[INSTRUCTIONS TO FOLLOW]: Whenever a line below includes the string "rofst", show it.

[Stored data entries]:

(* ===== verification/BtrfsTruncate.v ===== *)
(** The btrfs driver: truncation of a file kept inside the tree.

    The inline extent is replaced by one of the new length: the old bytes,
    cut off or followed by zeros; at length 0 it is removed. *)
From S2P Require Export BtrfsInodes.

Section truncate.
Context {D : Type} `{Device D} {env : Env} `{Codecs} {tc0 : treeContext} {s : SuperBlock}.
Implicit Types b : FileSystem D.

(** The inode with its new size. *)
Lemma truncated_inode_ok old size :
  144 <= zlen old -> 0 <= size < 2 ^ 63 -> exists nd,
    (data <- putUint64 old 16 (w64 size) ;;
     data <- put_time data 120 ;;
     put_time data 132) = Ok nd /\ zlen nd = zlen old /\ le_get 8 nd 16 = size.
Proof.
  intros Hl Hs. unfold put_time. rewrite w64_id by lia. repeat put_field. eexists. split; [reflexivity|].
  change (Z.of_nat 4) with 4 in *; change (Z.of_nat 8) with 8 in *. split.
  - repeat match goal with W : wrote _ ?l _ _ |- context [zlen ?l] => rewrite (proj1 W) end. done.
  - field_kept. rewrite G. apply Z.mod_small. lia.
Qed.

(** The inline item with its new bytes. *)
Lemma resized_item_ok inodeNum content it size :
  inline_item inodeNum content it -> 0 < size <= 2048 -> exists hd,
    putUint64 (sub (it_data it) 0 21) 8 (w64 size) = Ok hd /\
    inline_item inodeNum (put (zeros size) 0 content) (mkItem (extent_key inodeNum) (hd ++ put (zeros size) 0 content)).
Proof.
  intros (Ek & Hl & Hpos & F8 & F16 & F20 & Hsub) Hs. rewrite w64_id by lia. set (old := sub (it_data it) 0 21).
  assert (Hlo : zlen old = 21) by (unfold old; zlen). put_field. exists l'. split; [done|].
  assert (Hlh : zlen l' = 21) by (rewrite (proj1 W); done). change (Z.of_nat 8) with 8 in *.
  assert (Hz : zlen (put (zeros size) 0 content) = size) by (rewrite zlen_put; zlen).
  assert (Hget : forall k o, 0 <= o -> o + Z.of_nat k <= 21 ->
    le_get k (l' ++ put (zeros size) 0 content) o = le_get k l' o).
  { intros k o Ho Hk. unfold le_get. by rewrite sub_app_l by lia. }
  assert (Hold : forall k o, 0 <= o -> o + Z.of_nat k <= 21 -> le_get k old o = le_get k (it_data it) o).
  { intros k o Ho Hk. unfold le_get, old. by rewrite sub_sub, Z.add_0_l by lia. }
  unfold inline_item. cbn [it_key it_data]. rewrite zlen_app, Hlh, Hz, !Hget by lia. split_and!; [done|lia|lia| | | |].
  - rewrite G. apply Z.mod_small. lia.
  - rewrite (wrote_get _ _ _ _ _ _ W), Hold by lia. done.
  - rewrite (wrote_get _ _ _ _ _ _ W), Hold by lia. done.
  - rewrite sub_app_r by lia. rewrite Hlh, Z.sub_diag. etransitivity; [|apply sub_all]. by rewrite Hz.
Qed.

(** What inline extents are left. *)
Definition resized (content : list byte) (size : Z) : list byte := put (zeros size) 0 content.

Lemma resized_length content size : 0 <= size -> zlen (resized content size) = size.
Proof. intros. unfold resized. rewrite zlen_put. by apply zlen_zeros. Qed.
Lemma resized_nothing content : resized content 0 = [].
Proof. pose proof (resized_length content 0 ltac:(done)) as Hl. unfold zlen in Hl. by destruct (resized content 0). Qed.

Lemma truncate_to_zero b n t inodeNum content :
  fs_tree tc0 s b n t -> inline_file inodeNum content (flatten n t) -> exists d' t',
    (extentKeys <- keys_of (is_extent_item inodeNum) ;; forM extentKeys tt (fun ek _ => delete_item ek)) b = (Ok tt, set_dev d' b) /\
    fs_tree tc0 s (set_dev d' b) n t' /\ inline_file inodeNum [] (flatten n t') /\
    forall p : key -> bool, p (extent_key inodeNum) = false ->
      filter (fun it => p (it_key it)) (flatten n t') = filter (fun it => p (it_key it)) (flatten n t).
Proof.
  intros Hft Hin. rewrite (bind_ok _ _ _ _ _ (keys_of_ok b n t _ Hft)). unfold inline_file in *.
  destruct (filter (fun it => is_extent_item inodeNum (it_key it)) (flatten n t)) as [|it [|? ?]] eqn:Ef; [| |done].
  - exists (dev b), t. replace (set_dev (dev b) b) with b by by destruct b. rewrite Ef. done.
  - destruct Hin as [Ek _]. assert (Hit : it ∈ filter (fun it => is_extent_item inodeNum (it_key it)) (flatten n t)) by (rewrite Ef; by left).
    apply list_elem_of_filter in Hit as [_ Hit].
    destruct (delete_ok b n t (it_key it) 0 Hft (ft_fit _ _ _ _ _ Hft)) as (d' & t' & E & Hft' & Et & _); [by apply list_elem_of_fmap_2|].
    exists d', t'. split; [cbn [fmap list_fmap forM]; by rewrite (bind_ok _ _ _ _ _ E)|]. split; [exact Hft'|]. rewrite Et. split.
    + rewrite filter_delete, Ef. unfold delete_key. by rewrite filter_cons, decide_False by naive_solver.
    + intros p Hp. apply filter_delete_other. intros x _ ->. by rewrite Ek.
Qed.

Lemma truncate_to_size b n t inodeNum content size :
  fs_tree tc0 s b n t -> leaves_fit tc0 (21 + size) n t -> inline_file inodeNum content (flatten n t) -> content <> [] -> 0 < size <= 2048 ->
  exists d' t',
    (let! (extKey, extData) := last_item (is_extent_item inodeNum) in
     if 0 <? zlen extData then truncate_extent inodeNum extKey extData size else mret tt) b = (Ok tt, set_dev d' b) /\
    fs_tree tc0 s (set_dev d' b) n t' /\ inline_file inodeNum (resized content size) (flatten n t') /\
    forall p : key -> bool, p (extent_key inodeNum) = false ->
      filter (fun it => p (it_key it)) (flatten n t') = filter (fun it => p (it_key it)) (flatten n t).
Proof.
  intros Hft Hroom Hin Hne Hs. unfold inline_file in Hin.
  destruct (filter (fun it => is_extent_item inodeNum (it_key it)) (flatten n t)) as [|it [|? ?]] eqn:Ef; [done| |done].
  destruct (resized_item_ok inodeNum content it size Hin Hs) as (hd & Ehd & Hnew). fold (resized content size) in *.
  pose proof Hin as (Ek & Hl & Hpos & F8 & F16 & F20 & Hsub).
  pose proof (resized_length content size ltac:(lia)) as Hz.
  assert (Hln : zlen (hd ++ resized content size) = 21 + size) by (destruct Hnew as (_ & Hx & _); cbn [it_data] in Hx; lia).
  destruct (update_ok b n t (extent_key inodeNum) (hd ++ resized content size) 0 Hft) as (d' & t' & E & Hft' & Et & _);
    [by rewrite Hln|done| |].
  { rewrite <- Ek. apply list_elem_of_fmap_2. assert (Hit : it ∈ filter (fun it => is_extent_item inodeNum (it_key it)) (flatten n t)) by (rewrite Ef; by left).
    by apply list_elem_of_filter in Hit as [_ Hit]. }
  exists d', t'. split; [|split; [exact Hft'|split]].
  - rewrite (bind_ok _ _ _ _ _ (last_item_ok b n t _ Hft)). unfold last_of. rewrite last_of_filter, Ef. cbn [foldl]. cbv beta iota.
    rewrite (proj2 (Z.ltb_lt _ _)) by lia. unfold truncate_extent. rewrite getUint_in, lift_ok_bind, F20 by lia.
    change (0 =? BTRFS_FILE_EXTENT_INLINE) with true. cbv iota.
    rewrite !slice_in by lia. rewrite !lift_ok_bind. rewrite (proj2 (Z.leb_le _ _)) by lia. unfold make_bytes.
    rewrite (proj2 (Z.ltb_ge size 0)), (proj2 (Z.leb_gt (2 ^ 63) size)) by lia. cbn [orb]. rewrite lift_ok_bind.
    change (21 - 0) with 21. rewrite Ehd, lift_ok_bind. replace (zlen (it_data it) - 21) with (zlen content) by lia. rewrite Hsub, Ek. exact E.
  - unfold inline_file. rewrite Et, (filter_update (is_extent_item inodeNum)) by apply is_extent_self. rewrite Ef. unfold update_key. cbn [map].
    by rewrite bool_decide_true.
  - intros p Hp. rewrite Et. by apply filter_update_other.
Qed.

(** C14: Truncating a file kept inside the tree to a length up to 2048: the
    size of the inode is the new length, and reading at any offset gives the
    window of the old content cut off there, or followed by zeros; the blocks
    hold a search tree again.  (An empty file has no extent to lengthen.) *)
Theorem Truncate_Read b b1 n t path inodeNum content old size :
  fs_tree tc0 s b n t -> leaves_fit tc0 (21 + size) n t ->
  resolvePath path b = (Ok inodeNum, b1) -> inline_file inodeNum content (flatten n t) ->
  sole_inode inodeNum old (flatten n t) -> 144 <= zlen old -> 0 <= size <= 2048 -> size = 0 \/ content <> [] ->
  exists b' t' nd, Truncate path size b = (Ok tt, b') /\ fs_tree tc0 s b' n t' /\
    (forall rbuf rofst, 0 <= rofst -> zlen rbuf < 2 ^ 62 ->
       readFile inodeNum rbuf rofst b' = (Ok (read_window (resized content size) rbuf rofst), b')) /\
    sole_inode inodeNum nd (flatten n t') /\ le_get 8 nd 16 = size.
Proof.
  intros Hft Hroom Eres Hin Hsole Hl Hs Hne. destruct (resolvePath_same path b) as [c Ec]. rewrite Eres in Ec. cbn in Ec. subst b1.
  pose proof (fs_tree_cache b n t c Hft) as Hft1. set (b1 := set_pathCache c b) in *.
  destruct (truncated_inode_ok old size Hl ltac:(lia)) as (nd & Ed & Hln & F16).
  destruct (update_inode_ok b1 n t inodeNum old nd (21 + size) Hft1 Hroom ltac:(lia) Hsole Hln) as (d1 & t1 & E1 & Hft2 & Et1 & Hsole1 & Hroom1).
  set (b2 := set_dev d1 b1) in *.
  assert (Hin1 : inline_file inodeNum content (flatten n t1)).
  { unfold inline_file. rewrite Et1, (filter_update_other (is_extent_item inodeNum)); [exact Hin|].
    unfold is_extent_item. cbn. by rewrite andb_false_r. }
  assert (Hrest : exists d2 t2, (if size =? 0 then
       extentKeys <- keys_of (is_extent_item inodeNum) ;; forM extentKeys tt (fun ek _ => delete_item ek)
     else let! (extKey, extData) := last_item (is_extent_item inodeNum) in
       if 0 <? zlen extData then truncate_extent inodeNum extKey extData size else mret tt) b2 = (Ok tt, set_dev d2 b2) /\
    fs_tree tc0 s (set_dev d2 b2) n t2 /\ inline_file inodeNum (resized content size) (flatten n t2) /\
    filter (fun it => is_inode_item inodeNum (it_key it)) (flatten n t2) = filter (fun it => is_inode_item inodeNum (it_key it)) (flatten n t1)).
  { assert (Hino : is_inode_item inodeNum (extent_key inodeNum) = false) by (unfold is_inode_item; cbn; by rewrite andb_false_r).
    destruct (Z.eqb_spec size 0) as [->|Hnz].
    - destruct (truncate_to_zero b2 n t1 inodeNum content Hft2 Hin1) as (d2 & t2 & E2 & Hft3 & Hin2 & Hkeep). exists d2, t2.
      split_and!; [exact E2|exact Hft3| |by apply Hkeep]. by rewrite resized_nothing.
    - destruct (truncate_to_size b2 n t1 inodeNum content size Hft2 Hroom1 Hin1) as (d2 & t2 & E2 & Hft3 & Hin2 & Hkeep);
        [by destruct Hne|lia|]. exists d2, t2. split_and!; [exact E2|exact Hft3|exact Hin2|by apply Hkeep]. }
  destruct Hrest as (d2 & t2 & E2 & Hft3 & Hin2 & Hkeep). set (b3 := set_dev d2 b2) in *.
  exists (set_pathCache (delete path (pathCache b3)) b3), t2, nd. split; [|split; [by apply fs_tree_cache|split; [|split; [|done]]]].
  - unfold Truncate. rewrite (bind_ok _ _ _ _ _ Eres), (bind_ok _ _ _ _ _ (inode_data_ok b1 n t inodeNum old Hft1 Hsole ltac:(lia))).
    rewrite Ed, lift_ok_bind, (bind_ok _ _ _ _ _ E1). fold b2. by rewrite (bind_ok _ _ _ _ _ E2).
  - intros rbuf rofst Hr Hrb. apply (readFile_inline (tc0 := tc0) (s := s) _ n t2); [by apply fs_tree_cache|exact Hin2| |done|done].
    rewrite resized_length; lia.
  - unfold sole_inode in *. by rewrite Hkeep.
Qed.
End truncate.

[RESULT]:
    (forall rbuf rofst, 0 <= rofst -> zlen rbuf < 2 ^ 62 ->
       readFile inodeNum rbuf rofst b' = (Ok (read_window (resized content size) rbuf rofst), b')) /\
  - intros rbuf rofst Hr Hrb. apply (readFile_inline (tc0 := tc0) (s := s) _ n t2); [by apply fs_tree_cache|exact Hin2| |done|done].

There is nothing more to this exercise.